Den Resonator stellten die Forscher aus einem 420 Mikrometer dicken Saphir-Wafer her, der mit einer ein Mikrometer dünnen Schicht aus Aluminiumnitrid überzogen war. Hierzu erzeugten sie auf dem Kristall einen kreisförmigen Aluminiumnitrid-Resonator, der über dünne Aluminiumleiter elektrisch mit dem Transmon-Qubit verbunden war. Dieses bestand aus einem Squid-Ring, das ebenfalls aus Aluminium gefertigt war und zwei gleich große Kontakte besaß. Die Forscher nutzten großteils gängige Techniken wie Elektronenstrahl-Lithographie, reaktives Ionenätzen und Photolithographie. Nur wenige Arbeitsschritte erforderten neuartige Herstellungsverfahren, etwa um den piezoelektrischen Wandler in der gewünschten Form aufzubringen, der für die Kopplung zwischen dem Qubit und den mechanischen Schwingungen sorgt.
„Unser System ist relativ einfach herzustellen, was einerseits seine Robustheit und andererseits das Potenzial für künftige Anwendungen erhöht“, sagt Yiwen Chu von der Yale University. Die Aluminiumnitrid-Scheibe, die als Wandler zwischen Qubit und den Gitterschwingungen im Saphir-Kristall diente, hatte eine Dicke von knapp einem Mikrometer und einen Radius von 100 Mikrometern – mehr als ausreichend für die Phononen, die eine deutlich kürzere Wellenlänge haben. Bei bestimmten Frequenzen des Qubits bildeten sich verschiedene Phononen-Moden aus. Im Bereich der Bandabstoßung zeigten sich auch Vakuum-Rabi-Oszillationen.
Mit diesem Aufbau ließen sich einfache Quantenrechenoperationen durchführen. Hierzu brachten die Wissenschaftler das Qubit und die entsprechenden Phononen-Moden in Resonanz beziehungsweise schalteten diese wieder ab.

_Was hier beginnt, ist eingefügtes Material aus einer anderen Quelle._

(** C10: a transaction's cache is atomic: [Put] and [Delete] on a [CacheDB] change exactly their key
    and leave the block cache as it was; [Get] reads through both; [Commit] makes the
    block cache show exactly what the transaction showed, and [Reset] drops the
    transaction's writes. *)
Theorem cache_atomic (self : Cache.CacheDB (S := S)) w u p k v :
  Cache.holds self w u ->
  (exists self', Cache.get p k self = Ok (inl (Cache.view self w u (p :: k)), self') /\
     Cache.holds self' w u /\ Cache.backend self' = Cache.backend self) /\
  (exists self', Cache.put p k v self = Ok self' /\ Cache.holds self' (put_kv (p :: k) v w) u /\
     Cache.backend self' = Cache.backend self /\
     forall k', Cache.view self' (put_kv (p :: k) v w) u k' = if decide (p :: k = k') then value_of v else Cache.view self w u k') /\
  (exists self', Cache.delete p k self = Ok self' /\ Cache.holds self' (put_kv (p :: k) [] w) u /\
     Cache.backend self' = Cache.backend self /\
     forall k', Cache.view self' (put_kv (p :: k) [] w) u k' = if decide (p :: k = k') then None else Cache.view self w u k') /\
  (exists self' u', Cache.Commit self = Ok self' /\ Overlay.holds (Cache.backend self') u' /\
     forall k', Overlay.view (Cache.backend self') u' k' = Cache.view self w u k') /\
  (exists self', Cache.Reset self = Ok self' /\ Cache.holds self' [] u /\ Cache.backend self' = Cache.backend self /\
     forall k', Cache.view self' [] u k' = Overlay.view (Cache.backend self) u k').
Proof.
  intros Hw. split; [apply Cache.get_view, Hw|]. split; [|split; [|split]].
  - destruct (Cache.put_view self w u p k v Hw) as (self' & E & Hw' & Eb). exists self'. repeat (split; [assumption|]).
    intros k'. apply Cache.view_cput, Eb.
  - destruct (Cache.delete_view self w u p k Hw) as (self' & E & Hw' & Eb). exists self'. repeat (split; [assumption|]).
    intros k'. apply (Cache.view_cput self self' w u p k []), Eb.
  - destruct (Cache.Commit_view self w u Hw) as (self' & E & _ & [_ Hu'] & _ & Hv). exists self', (Cache.committed w u). auto.
  - destruct (Cache.Reset_view self w u Hw) as (self' & E & Hw' & Eb). exists self'. repeat (split; [assumption|]).
    intros k'. unfold Cache.view. cbn [get_kv]. rewrite Eb. reflexivity.
Qed.

(** The hash of a block's state changes is canonical: two overlays whose write sets
    agree as maps, whatever the order of the writes, the skip-list heights and the
    stores below, have the same [ChangeHash], the hash of the keys and values in key order. *)
Theorem change_hash_canonical sha256 (o1 o2 : Overlay.OverlayDB (S := S)) w1 w2 :
  Overlay.holds o1 w1 -> Overlay.holds o2 w2 -> (forall k, get_kv k w1 = get_kv k w2) ->
  Overlay.ChangeHash sha256 o1 = Ok (sha256 (concat (map (fun e => fst e ++ snd e) w1))) /\
  Overlay.ChangeHash sha256 o2 = Overlay.ChangeHash sha256 o1.
Proof.
  intros H1 H2 Hg. pose proof H1 as [n1 S1]. pose proof H2 as [n2 S2].
  assert (E : w1 = w2) by (apply sorted_ext; [eapply stores_sorted, S1 | eapply stores_sorted, S2 | exact Hg]). subst w2.
  unfold Overlay.ChangeHash. rewrite (Overlay.change_bytes_spec o1 w1 H1), (Overlay.change_bytes_spec o2 w1 H2). auto.
Qed.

Durch geeignete und hinreichend schnelle Änderung der Qubit-Frequenz ließen sich so etwa die Zustände von Qubit und Resonator tauschen. Dabei ergab sich eine erstaunlich lange Kohärenzzeit für die einzelnen Phononen von über zehn Mikrosekunden.
Einzelne Moden erreichten sogar Kohärenzzeiten von zwanzig bis dreißig Mikrosekunden. Diese hohen Werte sind aufgrund der großen Reinheit des Kristalls möglich, in dem keine Störstellen die Phononen schlucken. Die Kooperativität des Systems bestimmten die Wissenschaftler zu 260. Dies ist rund eine Größenordnung besser als bei früheren, vergleichbaren Anordnungen. Im Wesentlichen verdankt sich dieser Anstieg einer um rund drei Größenordnungen verbesserten Kohärenzzeit sowohl des Qubits als auch des mechanischen Systems.
Solche elektromechanischen Systeme könnten sich dank ihrer guten Kohärenzzeit in Zukunft insbesondere nutzen lassen, um Quanteninformationen zu speichern. Derartige Speicher wären sowohl kompakt als auch robust gegenüber äußeren Einwirkungen. Solche elektromechanische Apparate ließen sich aber auch nutzen, um supraleitende Qubits an sichtbares oder infrarotes Licht zu koppeln und damit als wichtige Schnittstelle für die Übertragung von Quanteninformationen zu dienen.
Als nächstes Ziel wollen die Wissenschaftler einen langlebigen Quantenspeicher mit ihrem Aufbau demonstrieren. Bis es gelingen wird, elektromechanische Systeme als Quantenwandler zwischen weiteren physikalischen Freiheitsgraden einzusetzen, wird es nach Ansicht der Forscher aber noch einige Jahre brauchen.